2. TEXTGRAD: Optimizing AI systems by backpropagating text feedback

3. Results

   3.1 Code optimization

   3.2 Solution optimization by test-time training to improve problem solving

   3.3 Prompt optimization for reasoning

   3.4 Molecule optimization

   3.5 Radiotherapy treatment plan optimization

4. Related work

5. Discussion, Acknowledgements, and References

A. TEXTGRAD Details

B. Optimizer Extensions

C. Code Optimization

D. Solution Optimization

E. Prompt Optimization

F. Molecule Optimization

G. Treatment Plan Optimization

Abstract

AI is undergoing a paradigm shift, with breakthroughs achieved by systems orchestrating multiple large language models (LLMs) and other complex components. As a result, developing principled and automated optimization methods for compound AI systems is one of the most important new challenges. Neural networks faced a similar challenge in its early days until backpropagation and automatic differentiation transformed the field by making optimization turn-key. Inspired by this, we introduce TEXTGRAD, a powerful framework performing automatic “differentiation” via text. TEXTGRAD backpropagates textual feedback provided by LLMs to improve individual components of a compound AI system. In our framework, LLMs provide rich, general, natural language suggestions to optimize variables in computation graphs, ranging from code snippets to molecular structures. TEXTGRAD follows PyTorch’s syntax and abstraction and is flexible and easy-to-use. It works out-of-the-box for a variety of tasks, where the users only provide the objective function without tuning components or prompts of the framework. We showcase TEXTGRAD’s effectiveness and generality across a diverse range of applications, from question answering and molecule optimization to radiotherapy treatment planning. Without modifying the framework, TEXTGRAD improves the zero-shot accuracy of GPT-4o in Google-Proof Question Answering from 51% to 55%, yields 20% relative performance gain in optimizing LeetCode-Hard coding problem solutions, improves prompts for reasoning, designs new druglike small molecules with desirable in silico binding, and designs radiation oncology treatment plans with high specificity. TEXTGRAD lays a foundation to accelerate the development of the next-generation of AI systems.

1 Introduction

There is an emerging paradigm shift in how AI systems are built, owing to the breakthroughs of Large Language Models (LLMs) [1–6]. The new generation of AI applications are increasingly compound systems involving multiple sophisticated components, where each component could be an LLM-based agent, a tool such as a simulator, or web search. For instance, a system of LLMs communicating with symbolic solvers can solve olympiad-level math problems [7]; a system of LLMs using search engines and code interpreter tools performs comparably to human competitive programmers [8] and are solving real-world GitHub issues [9]. However, many of these breakthroughs came from systems that are hand-crafted by experts in the domain of application and are tweaked through heuristics. Therefore, developing principled and automated ways to optimize AI systems is one of the most crucial challenges for building compound systems with LLMs, and is necessary for unlocking the power of AI [10–12].

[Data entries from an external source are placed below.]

(** * The notation engine of [tardis/util.py]

    A shallow embedding of the roman-numeral codec, the element-symbol
    registry, the species parser and formatter and the quantity tokenizer of
    [tardis/util.py] (Python 2), with the properties its specification
    states about them.

    Python values are modelled as follows: [str] (a byte string) is
    [string]; [int] is [Z]; a dictionary is a [gmap]; a call that may raise
    is a [result], whose [Raise] carries the exception class and the message
    the source builds. *)

From Stdlib Require Import ZArith Ascii String List Bool Lia DecimalString DecimalZ.
From stdpp Require Import gmap strings.

Local Open Scope Z_scope.

(** ** Exceptions *)

(** The messages of the [ValueError]s the module (and the builtins it calls)
    can raise; the class is the same, the raise sites differ. *)
Inductive value_error : Type :=
  | ArgumentRange
      (** int_to_roman: "Argument must be between 1 and 3999" *)
  | NotRomanNumeral (roman_input : string)
      (** roman_to_int: "input is not a valid roman numeral: %s" *)
  | SpeciesDoesNotExist
      (** species_string_to_tuple:
          "Species given does not exist: ion number > atomic number" *)
  | InvalidLiteral (s : string)
      (** builtin int() / float(): "invalid literal ..." *)
  | NotInList
      (** list.index: "... is not in list" *)
  | Unpack (n : nat)
      (** tuple unpacking of [n] values into two names *).
Lemma round_invariant (st : list label) (u : coord) (du : PyFloat.float)
    (st' : list label) :
  search_invariant G source st ->
  extract_least st = Some (u, du, st') ->
  search_invariant G source (relax G u du st').
Proof.
  intros (Ha & Hb & Hc & Hd & He) Hex.
  destruct (extract_least_split _ _ _ _ Hex) as (pre & post & -> & ->).
  set (x := (u, Some du, false) : label) in *.
  set (x' := (u, Some du, true) : label).
  assert (Hx : In x (pre ++ x :: post)) by (apply in_elt).
  assert (Hst' : forall l, In l (pre ++ x' :: post) ->
                   l = x' \/ In l (pre ++ x :: post)).
  { intros l Hl. apply in_app_or in Hl as [Hl | [<- | Hl]].
    - right. apply in_or_app. now left.
    - now left.
    - right. apply in_or_app. right. now right. }
  assert (Hu : joined G source u).
  { apply (Hc x Hx). discriminate. }
  assert (Ha' : map node (pre ++ x' :: post) = g_nodes G).
  { rewrite <- Ha, !map_app. reflexivity. }
  assert (Hb' : forall l, In l (pre ++ x' :: post) -> final l = true ->
                  tentative l <> None).
  { intros l Hl F. destruct (Hst' l Hl) as [-> | Hl']; [discriminate|].
    now apply Hb. }
  assert (Hd' : forall l, In l (pre ++ x' :: post) ->
                  coord_eqb source (node l) = true -> tentative l <> None).
  { intros l Hl E. destruct (Hst' l Hl) as [-> | Hl']; [discriminate|].
    now apply Hd. }
  unfold search_invariant, relax. repeat split.
  - rewrite map_map, <- Ha'. apply map_ext. intros l.
    apply relax_label_node.
  - intros l2 Hl2 F. apply in_map_iff in Hl2 as (l1 & <- & Hl1).
    rewrite relax_label_final in F.
    rewrite (relax_label_keeps_final u du l1 F). now apply Hb'.
  - intros l2 Hl2 T. apply in_map_iff in Hl2 as (l1 & <- & Hl1).
    rewrite relax_label_node.
    destruct (relax_label_cases u du l1) as [E | [E F]].
    + rewrite E in T.
      destruct (Hst' l1 Hl1) as [-> | Hl']; [exact Hu | now apply Hc].
    + apply (joined_edge G source u); [exact Hu | | exact E].
      rewrite <- Ha'. now apply in_map.
  - intros l2 Hl2 E. apply in_map_iff in Hl2 as (l1 & <- & Hl1).
    rewrite relax_label_node in E.
    apply relax_label_labelled. now apply Hd'.
  - intros l2 l2' Hl2 Hl2' F E.
    apply in_map_iff in Hl2 as (l1 & <- & Hl1).
    apply in_map_iff in Hl2' as (l1' & <- & Hl1').
    rewrite relax_label_final in F.
    rewrite !relax_label_node in E.
    destruct (final l1') eqn:F'.
    { rewrite (relax_label_keeps_final u du l1' F'). now apply Hb'. }
    destruct (Hst' l1 Hl1) as [-> | Hl].
    + now apply relax_label_reaches.
    + apply relax_label_labelled.
      destruct (Hst' l1' Hl1') as [-> | Hl']; [discriminate|].
      now apply (He l1 l1').
Qed.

For the past 15 years, many advances in AI have relied on artificial neural networks and differentiable optimization [7, 13–17]. Different parts of neural networks (e.g., two artificial neurons) communicate through differentiable functions like matrix multiplications [18]. Therefore, using numerical gradients and backpropagation [19], which provide the direction to adjust each parameter to improve a model, has been the natural way to train AI models. Flexible automatic differentiation frameworks implementing backpropagation [20–24] have been indispensible to the development of AI models.

To optimize the new generation of AI systems, we introduce TEXTGRAD, automatic differentiation via text. Here we use differentiation and gradients as a metaphor for textual feedback from LLMs. In this framework, each AI system is transformed into a computation graph, where variables are inputs and outputs of complex (not necessarily differentiable) function calls. The feedback to the variables (dubbed ‘textual gradients’ [25]) are provided in the form of informative and interpretable natural language criticism to the variables; describing how a variable should be changed to improve the system. The gradients are propagated through arbitrary functions, such as LLM API calls, simulators, or external numerical solvers.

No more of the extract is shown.